Belowground plant traits and hydrology control microbiome composition and methane flux in temperate fen mesocosms

Abstract The rewetting of formerly drained peatlands is a strategy to fight against global warming through the reduction of CO 2 emissions, although this can lead to elevated CH 4 emissions. The interplay between plants, hydrology and microbiomes as ultimate determinants of CH 4 dynamics is still poorly understood, despite recent progress in field studies. Using a mesocosm approach, we simulated the re-cultivation of a degraded temperate fen with three different water levels and two different plant over the course of a growing season. Peat samples for microbiome analysis, above- and below-ground plant biomass and gas fluxes were measured in April, June, August and October. Microbiome composition in top and subsoils was determined using 16S rRNA gene amplicon sequencing.

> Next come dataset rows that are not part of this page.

Lemma scan_events_saturated (events : list loc) :
  forall (st st' : scan_state) (raised : option exn),
    saturated (st_heap st) events ->
    scan_events json_loads cfg st events = (st', raised) ->
    st_heap st' = st_heap st.
Proof.
  induction events as [|l rest IH]; intros st st' raised Hsat Hscan.
  - injection Hscan as <- _. reflexivity.
  - cbn [scan_events] in Hscan. rewrite scan_event_classify in Hscan.
    destruct (classify json_loads cfg (heap_get (st_heap st) l)) as [v|ex] eqn:Hc;
      cbn [mbind result_bind] in Hscan; [|injection Hscan as <- _; reflexivity].
    assert (Hheap : st_heap (apply_verdict st l v) = st_heap st).
    { unfold apply_verdict; cbn [st_heap]. destruct (verdict_tag v) as [r|] eqn:Hr; [|reflexivity].
      apply heap_set_reason_id. apply Hsat; [apply elem_of_cons; auto|].
      unfold tag_of, event_verdict. rewrite Hc. exact Hr. }
    rewrite <- Hheap. apply (IH _ _ raised); [|exact Hscan].
    rewrite Hheap. intros l' r Hl'. apply Hsat. apply elem_of_cons. auto.
Qed.

Lemma counts_after_evolves (h0 h : heap) (events : list loc) (c : counters) :
  evolves json_loads cfg h0 h ->
  counts_after json_loads cfg h events c = counts_after json_loads cfg h0 events c.
Proof.
  intros Hev. unfold counts_after. revert c.
  induction events as [|l rest IH]; intros c; [reflexivity|].
  cbn [fold_left]. rewrite IH. unfold event_verdict.
  rewrite (evolves_classify json_loads cfg h0 h l Hev). reflexivity.
Qed.

(** X17.  [extract_features] reads no ['_interesting_reason']: given again the
    events it has just written to, it returns the same features and the
    same interesting events, and leaves every event as it is. *)
Theorem extract_features_rerun (h : heap) (events : list loc) (existing : item F)
    (h' : heap) (f : features F) (interesting : list loc) :
  extract_features json_loads cfg h events existing = (h', Ok (f, interesting)) ->
  extract_features json_loads cfg h' events existing = (h', Ok (f, interesting)).
Proof.
  intros Hrun.
  apply extract_features_spec in Hrun as (done & Hev & Htag & Hok & -> & -> & Hmerge).
  assert (Hsat : saturated h' events).
  { intros l r Hl Hr.
    rewrite (tag_of_erase json_loads cfg _ _ (evolves_erase json_loads cfg h h' l Hev)) in Hr.
    rewrite (Htag l r Hl Hr). reflexivity. }
  unfold extract_features.
  destruct (scan_events json_loads cfg
              {| st_heap := h'; st_counts := no_counts; st_interesting := [] |} events)
    as [st raised] eqn:Hscan.
  pose proof (scan_events_saturated events
                {| st_heap := h'; st_counts := no_counts; st_interesting := [] |}
                st raised Hsat Hscan) as Hheap.
  cbn [st_heap] in Hheap.
  apply (scan_events_inv json_loads cfg events _ _ _ h' []) in Hscan;
    [|apply evolves_refl|intros l r Hin; apply elem_of_nil in Hin; destruct Hin].
  destruct Hscan as (done & _ & _ & Hint & Hcnt & _ & Hraised).
  cbn [st_interesting st_counts app] in Hint, Hcnt.
  destruct raised as [ex|].
  - destruct Hraised as (l & rest & -> & Hl). exfalso.
    rewrite Forall_forall in Hok.
    assert (Hin : l ∈ done ++ l :: rest) by (apply elem_of_app; right; apply elem_of_cons; auto).
    specialize (Hok l Hin).
    rewrite <- (evolves_classify json_loads cfg h h' l Hev), Hl in Hok. discriminate Hok.
  - subst done. rewrite Hheap, Hcnt, Hint.
    rewrite (counts_after_evolves h h' events no_counts Hev), Hmerge.
    rewrite (kept_evolves json_loads cfg h h' events Hev). reflexivity.
Qed.

End Rerun.

Lemma extract_features_rerun_witness :
  match extract_features (F := float) rejects config64 sharp_burst [0%nat] ∅ with
  | (h', Ok (f, interesting)) =>
      extract_features rejects config64 h' [0%nat] ∅ = (h', Ok (f, interesting))
      /\ ev_interesting_reason (heap_get h' 0%nat) = Some (high_accuracy 9 10)
  | (_, Raise _) => False
  end.
Proof.
  destruct (extract_features (F := float) rejects config64 sharp_burst [0%nat] ∅)
    as [h' [[f interesting]|ex]] eqn:Hrun; [|vm_compute in Hrun; discriminate Hrun].
  split.
  - exact (@extract_features_rerun float binary64 rejects config64
             sharp_burst [0%nat] ∅ h' f interesting Hrun).
  - vm_compute in Hrun. injection Hrun as <- _ _. reflexivity.
Defined.

(** ** Which players are updated, and with which features *)

Section Insensitive.
Context `{PyFloat F}.
Variable json_loads : string -> result meta.
Variable cfg : config F.

(** Two heaps that hold the same events up to ['_interesting_reason']. *)
Definition same_events (h1 h2 : heap) : Prop :=
  forall l, erase_reason (heap_get h1 l) = erase_reason (heap_get h2 l).

Lemma erase_heap_set_reason (h : heap) (l l' : loc) (r : reason) :
  erase_reason (heap_get (heap_set_reason h l r) l') = erase_reason (heap_get h l').
Proof.
  rewrite heap_get_set_reason.
  destruct (decide (l = l' /\ (l < length h)%nat)) as [[-> _]|_]; reflexivity.
Qed.

Lemma apply_verdict_same_events (st1 st2 : scan_state) (l : loc) (v : verdict) :
  same_events (st_heap st1) (st_heap st2) ->
  same_events (st_heap (apply_verdict st1 l v)) (st_heap (apply_verdict st2 l v)).
Proof.
  intros Hsame l'. unfold apply_verdict; cbn [st_heap].
  destruct (verdict_tag v) as [r|]; [|apply Hsame].
  rewrite !erase_heap_set_reason. apply Hsame.
Qed.

Lemma scan_events_same_events (events : list loc) :
  forall st1 st2 : scan_state,
    same_events (st_heap st1) (st_heap st2) ->
    st_counts st1 = st_counts st2 -> st_interesting st1 = st_interesting st2 ->
    let r1 := scan_events json_loads cfg st1 events in
    let r2 := scan_events json_loads cfg st2 events in
    st_counts r1.1 = st_counts r2.1
    /\ st_interesting r1.1 = st_interesting r2.1
    /\ r1.2 = r2.2.
Proof.
  induction events as [|l rest IH]; intros st1 st2 Hsame Hc Hi; cbv zeta; [cbn; auto|].
  cbn [scan_events]. rewrite !scan_event_classify.
  rewrite (classify_erase json_loads cfg _ _ (Hsame l)).
  destruct (classify json_loads cfg (heap_get (st_heap st2) l)) as [v|ex];
    cbn [mbind result_bind]; [|cbn; auto].
  apply IH.
  - apply apply_verdict_same_events. exact Hsame.
  - unfold apply_verdict; cbn [st_counts]. rewrite Hc. reflexivity.
  - unfold apply_verdict; cbn [st_interesting]. rewrite Hi. reflexivity.
Qed.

We found that peat depth and sampling time were the major factors shaping the microbiome composition dynamics. While plant species had a less strong impact, the difference to bare ground microbiomes was significant, especially in the lower layer. The water status also affected the microbiome, albeit to a much lesser extent. Methanogens were most abundant in the deeper peat and also more abundant in bare ground and Carex rostrata pots, as compared to Juncus inflexus or mixed pots. This was inversely linked to the larger root network size of J. inflexus. The methane emissions correlated positively with the abundance of methanogens and correlated negatively with the root network size. In conclusion, this interdisciplinary study sheds light on how the complex interplay between plants, hydrology and the fen microbiome affect CH 4 emissions. It showed that the presence of plants as well as the plant functional type determine the abundance of methanogens and microbiome composition and thereby the resulting CH 4 fluxes accordingly.